Below are the entries. Transcribe exactly the lines from the one with "Everything up to" through the one with "let sh := net_fill_server_hello", ends included, and leave out all others.

== Provided information ==

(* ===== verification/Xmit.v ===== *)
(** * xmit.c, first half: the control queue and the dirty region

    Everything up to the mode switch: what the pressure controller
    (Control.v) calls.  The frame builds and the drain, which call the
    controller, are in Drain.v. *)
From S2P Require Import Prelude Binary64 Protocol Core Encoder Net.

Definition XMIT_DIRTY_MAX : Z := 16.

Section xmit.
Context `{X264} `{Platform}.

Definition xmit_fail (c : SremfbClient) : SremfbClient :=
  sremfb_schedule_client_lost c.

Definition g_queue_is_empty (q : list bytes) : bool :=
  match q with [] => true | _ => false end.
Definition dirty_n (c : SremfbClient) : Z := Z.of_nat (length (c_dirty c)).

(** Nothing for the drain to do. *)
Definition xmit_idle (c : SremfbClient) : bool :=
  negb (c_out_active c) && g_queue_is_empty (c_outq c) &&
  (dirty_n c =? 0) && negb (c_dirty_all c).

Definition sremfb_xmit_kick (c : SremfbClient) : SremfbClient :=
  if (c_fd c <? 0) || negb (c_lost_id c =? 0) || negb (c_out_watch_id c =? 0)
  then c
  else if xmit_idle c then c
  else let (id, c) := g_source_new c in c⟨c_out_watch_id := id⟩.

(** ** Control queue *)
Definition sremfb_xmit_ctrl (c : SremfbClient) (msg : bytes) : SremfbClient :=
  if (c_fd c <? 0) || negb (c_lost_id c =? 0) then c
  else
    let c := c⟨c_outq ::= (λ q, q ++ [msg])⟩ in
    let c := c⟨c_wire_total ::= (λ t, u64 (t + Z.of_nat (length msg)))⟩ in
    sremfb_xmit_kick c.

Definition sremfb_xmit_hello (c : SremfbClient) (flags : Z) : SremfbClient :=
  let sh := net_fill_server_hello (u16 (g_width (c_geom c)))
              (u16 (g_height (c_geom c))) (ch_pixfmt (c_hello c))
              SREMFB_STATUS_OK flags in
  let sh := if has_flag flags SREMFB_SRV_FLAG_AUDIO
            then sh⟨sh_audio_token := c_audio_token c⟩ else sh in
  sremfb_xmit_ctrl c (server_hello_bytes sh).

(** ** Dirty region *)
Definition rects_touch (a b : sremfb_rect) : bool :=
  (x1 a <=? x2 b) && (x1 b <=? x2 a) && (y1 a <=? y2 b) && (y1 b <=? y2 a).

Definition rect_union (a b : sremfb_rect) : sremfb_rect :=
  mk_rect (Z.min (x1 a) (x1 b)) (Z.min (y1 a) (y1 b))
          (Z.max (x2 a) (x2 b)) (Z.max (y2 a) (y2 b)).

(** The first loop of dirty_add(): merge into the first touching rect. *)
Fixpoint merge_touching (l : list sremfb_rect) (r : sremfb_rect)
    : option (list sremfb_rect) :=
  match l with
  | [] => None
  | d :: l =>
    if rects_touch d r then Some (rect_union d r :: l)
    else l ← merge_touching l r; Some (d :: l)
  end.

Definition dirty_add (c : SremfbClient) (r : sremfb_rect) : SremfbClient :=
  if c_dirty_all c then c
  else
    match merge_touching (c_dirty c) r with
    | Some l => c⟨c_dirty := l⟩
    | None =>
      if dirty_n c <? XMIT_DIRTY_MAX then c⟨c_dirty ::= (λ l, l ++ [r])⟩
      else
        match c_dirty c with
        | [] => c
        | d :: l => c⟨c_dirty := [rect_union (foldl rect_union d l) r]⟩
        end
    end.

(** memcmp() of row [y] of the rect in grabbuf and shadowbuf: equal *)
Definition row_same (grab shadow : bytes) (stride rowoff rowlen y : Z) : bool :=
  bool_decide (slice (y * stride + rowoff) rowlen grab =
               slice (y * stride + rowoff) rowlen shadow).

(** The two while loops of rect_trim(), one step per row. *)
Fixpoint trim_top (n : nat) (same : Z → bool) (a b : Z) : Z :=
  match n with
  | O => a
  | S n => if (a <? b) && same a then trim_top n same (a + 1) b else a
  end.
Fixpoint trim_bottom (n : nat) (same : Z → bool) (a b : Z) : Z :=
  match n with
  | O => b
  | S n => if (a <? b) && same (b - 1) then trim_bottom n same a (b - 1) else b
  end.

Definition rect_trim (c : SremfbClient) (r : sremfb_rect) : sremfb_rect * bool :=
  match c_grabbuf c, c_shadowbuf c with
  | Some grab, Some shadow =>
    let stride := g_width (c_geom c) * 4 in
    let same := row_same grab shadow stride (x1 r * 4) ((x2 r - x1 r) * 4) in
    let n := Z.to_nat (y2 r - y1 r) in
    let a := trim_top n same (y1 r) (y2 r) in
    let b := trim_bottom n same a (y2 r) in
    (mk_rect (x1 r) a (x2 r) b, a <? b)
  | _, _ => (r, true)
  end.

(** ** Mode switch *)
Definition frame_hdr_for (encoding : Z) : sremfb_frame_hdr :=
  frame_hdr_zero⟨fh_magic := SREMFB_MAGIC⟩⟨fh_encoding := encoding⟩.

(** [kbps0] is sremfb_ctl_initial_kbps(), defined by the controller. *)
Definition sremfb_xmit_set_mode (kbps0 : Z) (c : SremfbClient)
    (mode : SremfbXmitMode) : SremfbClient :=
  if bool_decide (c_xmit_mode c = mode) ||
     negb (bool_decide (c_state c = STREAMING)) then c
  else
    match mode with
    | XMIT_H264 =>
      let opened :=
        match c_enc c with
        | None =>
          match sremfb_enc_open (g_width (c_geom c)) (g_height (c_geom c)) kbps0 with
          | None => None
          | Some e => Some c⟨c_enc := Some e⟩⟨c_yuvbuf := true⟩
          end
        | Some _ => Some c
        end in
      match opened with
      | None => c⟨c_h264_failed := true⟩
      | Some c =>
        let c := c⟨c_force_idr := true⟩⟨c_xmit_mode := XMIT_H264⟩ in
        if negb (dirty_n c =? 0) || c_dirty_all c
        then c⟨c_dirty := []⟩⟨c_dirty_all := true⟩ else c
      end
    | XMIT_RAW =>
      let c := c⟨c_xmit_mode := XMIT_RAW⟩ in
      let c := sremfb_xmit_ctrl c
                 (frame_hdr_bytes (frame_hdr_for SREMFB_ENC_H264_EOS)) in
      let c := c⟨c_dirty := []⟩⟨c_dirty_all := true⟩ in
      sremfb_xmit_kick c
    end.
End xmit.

===
== Provided information ==

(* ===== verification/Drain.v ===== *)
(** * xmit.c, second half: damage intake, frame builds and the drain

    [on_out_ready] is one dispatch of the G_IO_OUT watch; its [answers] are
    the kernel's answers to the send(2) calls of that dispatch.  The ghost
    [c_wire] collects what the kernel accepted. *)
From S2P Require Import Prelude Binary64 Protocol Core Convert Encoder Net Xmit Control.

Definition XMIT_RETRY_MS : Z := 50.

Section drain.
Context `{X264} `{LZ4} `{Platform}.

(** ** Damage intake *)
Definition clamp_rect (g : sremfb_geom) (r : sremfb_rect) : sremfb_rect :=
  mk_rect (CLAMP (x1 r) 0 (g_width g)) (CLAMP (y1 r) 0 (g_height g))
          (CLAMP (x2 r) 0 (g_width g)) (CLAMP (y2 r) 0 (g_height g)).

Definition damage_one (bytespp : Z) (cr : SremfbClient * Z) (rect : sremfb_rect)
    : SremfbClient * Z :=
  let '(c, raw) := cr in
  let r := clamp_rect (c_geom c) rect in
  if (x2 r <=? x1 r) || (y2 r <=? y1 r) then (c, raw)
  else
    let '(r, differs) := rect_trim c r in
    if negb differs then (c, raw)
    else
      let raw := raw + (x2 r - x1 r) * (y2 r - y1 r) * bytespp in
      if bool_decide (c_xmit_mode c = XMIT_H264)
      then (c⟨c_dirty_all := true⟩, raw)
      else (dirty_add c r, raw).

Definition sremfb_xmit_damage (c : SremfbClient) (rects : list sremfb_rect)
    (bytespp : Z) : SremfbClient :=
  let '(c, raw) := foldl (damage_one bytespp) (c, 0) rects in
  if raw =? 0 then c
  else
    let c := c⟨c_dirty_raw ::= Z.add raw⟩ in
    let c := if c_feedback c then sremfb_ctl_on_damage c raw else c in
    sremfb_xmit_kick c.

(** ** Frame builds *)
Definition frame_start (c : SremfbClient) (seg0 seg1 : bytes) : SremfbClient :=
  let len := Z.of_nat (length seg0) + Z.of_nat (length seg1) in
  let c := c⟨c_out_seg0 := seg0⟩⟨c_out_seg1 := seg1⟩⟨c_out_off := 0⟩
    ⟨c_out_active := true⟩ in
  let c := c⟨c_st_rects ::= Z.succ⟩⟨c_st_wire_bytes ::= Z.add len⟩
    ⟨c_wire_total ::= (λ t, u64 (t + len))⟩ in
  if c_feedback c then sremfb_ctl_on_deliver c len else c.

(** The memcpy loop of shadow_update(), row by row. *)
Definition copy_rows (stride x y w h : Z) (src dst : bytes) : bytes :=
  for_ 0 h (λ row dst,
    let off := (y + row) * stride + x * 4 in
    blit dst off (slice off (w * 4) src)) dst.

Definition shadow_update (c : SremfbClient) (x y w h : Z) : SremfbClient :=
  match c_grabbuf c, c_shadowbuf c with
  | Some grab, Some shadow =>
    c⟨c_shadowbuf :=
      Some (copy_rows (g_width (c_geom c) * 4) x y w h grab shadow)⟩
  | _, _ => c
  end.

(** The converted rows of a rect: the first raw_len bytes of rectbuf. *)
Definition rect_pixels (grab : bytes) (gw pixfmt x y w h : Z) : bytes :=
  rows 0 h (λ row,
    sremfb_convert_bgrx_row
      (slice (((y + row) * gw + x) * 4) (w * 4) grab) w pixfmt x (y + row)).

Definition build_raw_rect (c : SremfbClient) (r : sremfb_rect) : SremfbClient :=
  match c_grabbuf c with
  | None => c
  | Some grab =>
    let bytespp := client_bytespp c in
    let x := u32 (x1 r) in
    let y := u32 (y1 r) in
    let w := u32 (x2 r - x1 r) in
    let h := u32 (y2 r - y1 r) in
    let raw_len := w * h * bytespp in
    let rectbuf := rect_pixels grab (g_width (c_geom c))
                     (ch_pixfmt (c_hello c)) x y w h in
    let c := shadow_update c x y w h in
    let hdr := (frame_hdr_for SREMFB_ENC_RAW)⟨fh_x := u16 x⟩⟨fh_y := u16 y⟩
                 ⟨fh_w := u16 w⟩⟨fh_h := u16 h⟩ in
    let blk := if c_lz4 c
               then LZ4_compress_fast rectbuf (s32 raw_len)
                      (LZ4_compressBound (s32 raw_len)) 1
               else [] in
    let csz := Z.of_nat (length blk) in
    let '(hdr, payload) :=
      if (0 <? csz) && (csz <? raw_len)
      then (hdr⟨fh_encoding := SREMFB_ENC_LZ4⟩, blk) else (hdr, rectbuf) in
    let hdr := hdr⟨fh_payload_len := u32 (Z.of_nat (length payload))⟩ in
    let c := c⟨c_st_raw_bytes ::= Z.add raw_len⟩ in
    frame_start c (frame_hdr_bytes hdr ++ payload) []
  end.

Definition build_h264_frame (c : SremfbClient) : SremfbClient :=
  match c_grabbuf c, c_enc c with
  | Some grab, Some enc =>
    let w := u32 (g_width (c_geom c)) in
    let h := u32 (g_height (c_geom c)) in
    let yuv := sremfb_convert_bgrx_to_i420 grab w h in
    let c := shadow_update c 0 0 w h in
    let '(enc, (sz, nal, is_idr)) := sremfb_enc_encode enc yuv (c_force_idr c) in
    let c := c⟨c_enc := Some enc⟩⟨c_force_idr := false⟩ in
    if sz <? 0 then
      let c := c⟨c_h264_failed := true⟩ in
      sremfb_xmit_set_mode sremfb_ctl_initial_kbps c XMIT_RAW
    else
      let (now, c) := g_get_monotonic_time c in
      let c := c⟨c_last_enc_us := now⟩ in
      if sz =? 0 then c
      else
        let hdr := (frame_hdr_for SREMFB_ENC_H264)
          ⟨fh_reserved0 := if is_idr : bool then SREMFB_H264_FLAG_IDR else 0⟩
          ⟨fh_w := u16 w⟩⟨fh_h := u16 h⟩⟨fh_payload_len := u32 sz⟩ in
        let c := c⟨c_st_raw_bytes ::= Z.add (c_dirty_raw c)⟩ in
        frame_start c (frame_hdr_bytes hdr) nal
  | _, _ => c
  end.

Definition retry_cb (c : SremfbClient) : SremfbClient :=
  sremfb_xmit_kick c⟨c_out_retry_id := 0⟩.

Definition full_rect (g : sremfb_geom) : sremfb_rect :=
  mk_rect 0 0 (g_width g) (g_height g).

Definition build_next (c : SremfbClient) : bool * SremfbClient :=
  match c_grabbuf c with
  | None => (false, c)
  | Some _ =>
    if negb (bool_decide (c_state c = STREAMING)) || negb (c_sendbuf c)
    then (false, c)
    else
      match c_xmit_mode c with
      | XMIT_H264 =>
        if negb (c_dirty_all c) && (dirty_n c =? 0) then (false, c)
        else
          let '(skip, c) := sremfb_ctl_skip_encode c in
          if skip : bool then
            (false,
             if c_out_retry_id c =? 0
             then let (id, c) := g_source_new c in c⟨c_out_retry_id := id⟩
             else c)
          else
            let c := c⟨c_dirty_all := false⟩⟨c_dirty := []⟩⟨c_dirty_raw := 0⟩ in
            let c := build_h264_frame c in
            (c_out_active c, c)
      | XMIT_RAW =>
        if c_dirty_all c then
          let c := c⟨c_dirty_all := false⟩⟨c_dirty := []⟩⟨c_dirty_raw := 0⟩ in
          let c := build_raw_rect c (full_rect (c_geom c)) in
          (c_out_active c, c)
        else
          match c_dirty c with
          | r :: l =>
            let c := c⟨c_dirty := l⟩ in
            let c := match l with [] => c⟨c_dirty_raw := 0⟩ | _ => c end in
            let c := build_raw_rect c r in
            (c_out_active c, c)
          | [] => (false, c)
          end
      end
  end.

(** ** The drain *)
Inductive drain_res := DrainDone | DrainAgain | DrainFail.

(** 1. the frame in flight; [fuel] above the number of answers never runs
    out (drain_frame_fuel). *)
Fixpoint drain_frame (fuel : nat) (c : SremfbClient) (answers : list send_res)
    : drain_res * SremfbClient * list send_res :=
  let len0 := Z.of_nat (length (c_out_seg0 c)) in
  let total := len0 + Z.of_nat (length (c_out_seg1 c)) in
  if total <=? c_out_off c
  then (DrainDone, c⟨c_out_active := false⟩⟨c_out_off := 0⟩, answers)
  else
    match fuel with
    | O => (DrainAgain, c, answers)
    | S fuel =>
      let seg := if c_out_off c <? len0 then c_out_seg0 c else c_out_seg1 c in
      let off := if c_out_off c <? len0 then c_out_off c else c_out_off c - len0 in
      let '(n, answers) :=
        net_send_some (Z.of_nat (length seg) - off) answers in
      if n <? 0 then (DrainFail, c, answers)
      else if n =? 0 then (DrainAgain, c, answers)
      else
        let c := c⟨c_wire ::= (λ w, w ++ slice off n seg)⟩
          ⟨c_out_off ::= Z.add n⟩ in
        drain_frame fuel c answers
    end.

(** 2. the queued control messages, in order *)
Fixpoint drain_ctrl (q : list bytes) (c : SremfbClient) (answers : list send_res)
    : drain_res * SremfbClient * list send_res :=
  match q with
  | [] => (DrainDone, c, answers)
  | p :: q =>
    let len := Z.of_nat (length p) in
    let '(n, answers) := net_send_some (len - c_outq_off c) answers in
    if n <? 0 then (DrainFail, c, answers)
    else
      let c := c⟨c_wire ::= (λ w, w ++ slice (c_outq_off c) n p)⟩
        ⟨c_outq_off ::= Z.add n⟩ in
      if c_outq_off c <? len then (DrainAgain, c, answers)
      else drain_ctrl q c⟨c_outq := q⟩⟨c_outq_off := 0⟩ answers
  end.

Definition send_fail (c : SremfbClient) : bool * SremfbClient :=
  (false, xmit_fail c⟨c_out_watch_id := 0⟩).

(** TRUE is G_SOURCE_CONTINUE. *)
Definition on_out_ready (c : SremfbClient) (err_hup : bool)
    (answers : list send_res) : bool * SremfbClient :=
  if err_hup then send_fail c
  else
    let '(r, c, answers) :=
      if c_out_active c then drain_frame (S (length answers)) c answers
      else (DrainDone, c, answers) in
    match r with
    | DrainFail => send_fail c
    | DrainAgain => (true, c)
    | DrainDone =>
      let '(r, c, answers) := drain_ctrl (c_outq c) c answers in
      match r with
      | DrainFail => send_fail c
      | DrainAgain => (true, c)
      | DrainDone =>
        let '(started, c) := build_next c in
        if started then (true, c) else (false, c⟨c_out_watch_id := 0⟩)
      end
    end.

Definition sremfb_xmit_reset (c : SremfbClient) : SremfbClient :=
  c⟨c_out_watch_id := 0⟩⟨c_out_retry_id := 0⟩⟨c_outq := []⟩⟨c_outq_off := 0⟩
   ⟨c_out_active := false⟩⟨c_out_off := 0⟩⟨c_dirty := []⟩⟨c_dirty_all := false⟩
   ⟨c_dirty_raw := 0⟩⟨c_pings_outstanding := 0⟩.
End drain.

===

Exercise response:
    Everything up to the mode switch: what the pressure controller
    (Control.v) calls.  The frame builds and the drain, which call the
    controller, are in Drain.v. *)
From S2P Require Import Prelude Binary64 Protocol Core Encoder Net.

Definition XMIT_DIRTY_MAX : Z := 16.

Section xmit.
Context `{X264} `{Platform}.

Definition xmit_fail (c : SremfbClient) : SremfbClient :=
  sremfb_schedule_client_lost c.

Definition g_queue_is_empty (q : list bytes) : bool :=
  match q with [] => true | _ => false end.
Definition dirty_n (c : SremfbClient) : Z := Z.of_nat (length (c_dirty c)).

(** Nothing for the drain to do. *)
Definition xmit_idle (c : SremfbClient) : bool :=
  negb (c_out_active c) && g_queue_is_empty (c_outq c) &&
  (dirty_n c =? 0) && negb (c_dirty_all c).

Definition sremfb_xmit_kick (c : SremfbClient) : SremfbClient :=
  if (c_fd c <? 0) || negb (c_lost_id c =? 0) || negb (c_out_watch_id c =? 0)
  then c
  else if xmit_idle c then c
  else let (id, c) := g_source_new c in c⟨c_out_watch_id := id⟩.

(** ** Control queue *)
Definition sremfb_xmit_ctrl (c : SremfbClient) (msg : bytes) : SremfbClient :=
  if (c_fd c <? 0) || negb (c_lost_id c =? 0) then c
  else
    let c := c⟨c_outq ::= (λ q, q ++ [msg])⟩ in
    let c := c⟨c_wire_total ::= (λ t, u64 (t + Z.of_nat (length msg)))⟩ in
    sremfb_xmit_kick c.

Definition sremfb_xmit_hello (c : SremfbClient) (flags : Z) : SremfbClient :=
  let sh := net_fill_server_hello (u16 (g_width (c_geom c)))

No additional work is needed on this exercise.